• _Provided records_

(** * LocalDevice (Dragonboard): capture session and 12-bit frame unpacker

    Shallow embedding of [sdk/lib/dragonboard/local_device.cpp].

    - Machine integers are [Z] with the wrap-around of their C type written
      out ([u16], [u32], [size_t]).
    - Raw pointers ([pdata], [buffer], [address], [data]) are views of flat
      memory: total functions from an element offset to the cell found
      there.  The source performs no bounds check on them, and neither does
      the model.
    - The kernel driver is an oracle answering every system call from the
      history of calls made so far; the session threads [World] (the
      [ImplData] fields, [errno] and that history) through a small
      state-and-failure monad.
    - Whether [m_implData->videoBuffers] is null, allocated or already
      released is read off the history ([calloc] and [free] are calls of
      it); releasing the table a second time is undefined in C and has no
      result in the model. *)

From Stdlib Require Import ZArith List Lia Bool String.
From Stdlib.Strings Require Import Byte.
From stdpp Require Import base functions list.

Open Scope Z_scope.

(** ** Machine integers *)

Definition u16 (x : Z) : Z := x mod 2^16.
Definition u32 (x : Z) : Z := x mod 2^32.

(** Conversion of an [unsigned int] to [int] (two's complement). *)
Definition to_int (x : Z) : Z := (x + 2^31) mod 2^32 - 2^31.

(** [*(pdata + i)] read through an [unsigned char *]. *)
Definition byte_val (b : byte) : Z := Z.of_N (Byte.to_N b).

(** ** Frame unpacker (the two loops of [LocalDevice::getFrame]) *)

(** [(((unsigned short)b0) << 4) | (((unsigned short)b2) & 0x000F)],
    stored into a [uint16_t] cell. *)
Definition pixel_even (b0 b2 : byte) : Z :=
  u16 (Z.lor (Z.shiftl (byte_val b0) 4) (Z.land (byte_val b2) 0x000F)).

(** [(((unsigned short)b1) << 4) | ((((unsigned short)b2) & 0x00F0) >> 4)],
    stored into a [uint16_t] cell. *)
Definition pixel_odd (b1 b2 : byte) : Z :=
  u16 (Z.lor (Z.shiftl (byte_val b1) 4)
             (Z.shiftr (Z.land (byte_val b2) 0x00F0) 4)).

(** The locals of [getFrame] that the unpacking loops read and write:
    [int i, j], [unsigned int offset[2]] and the caller's [buffer]. *)
Record unpack_state : Type := mk_unpack_state {
  us_i : Z;
  us_j : Z;
  us_offset0 : Z;
  us_offset1 : Z;
  us_buffer : Z → Z
}.

(** [(int)(height * width * 3 / 2)], computed in [unsigned int]. *)
Definition loop_bound (width height : Z) : Z :=
  to_int (u32 (u32 (height * width) * 3) / 2).

(** Body of the [width == 668] loop, including its [i += 3]. *)
Definition body_raw (pdata : Z → byte) (s : unpack_state) : unpack_state :=
  let i := us_i s in
  let j := if negb (i =? 0) && (Z.rem i (336 * 3) =? 0)
           then us_j s - 4 else us_j s in
  let buffer := <[ j := pixel_even (pdata i) (pdata (i + 2)) ]> (us_buffer s) in
  let j := j + 1 in
  let buffer := <[ j := pixel_odd (pdata (i + 1)) (pdata (i + 2)) ]> buffer in
  let j := j + 1 in
  {| us_i := i + 3; us_j := j;
     us_offset0 := us_offset0 s; us_offset1 := us_offset1 s;
     us_buffer := buffer |}.

(** [offset_idx = ((j / width) % 2)]: [j] is converted to [unsigned int]. *)
Definition offset_idx (width j : Z) : Z := (u32 j / width) mod 2.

• _What you need to do_
In the material above, transcribe exactly the lines beginning at the one with "it); releasing the" and ending at the one with "(** [(((unsigned short)b0)", both included.

• _Task solution_
      it); releasing the table a second time is undefined in C and has no
      result in the model. *)

From Stdlib Require Import ZArith List Lia Bool String.
From Stdlib.Strings Require Import Byte.
From stdpp Require Import base functions list.

Open Scope Z_scope.

(** ** Machine integers *)

Definition u16 (x : Z) : Z := x mod 2^16.
Definition u32 (x : Z) : Z := x mod 2^32.

(** Conversion of an [unsigned int] to [int] (two's complement). *)
Definition to_int (x : Z) : Z := (x + 2^31) mod 2^32 - 2^31.

(** [*(pdata + i)] read through an [unsigned char *]. *)
Definition byte_val (b : byte) : Z := Z.of_N (Byte.to_N b).

(** ** Frame unpacker (the two loops of [LocalDevice::getFrame]) *)

(** [(((unsigned short)b0) << 4) | (((unsigned short)b2) & 0x000F)],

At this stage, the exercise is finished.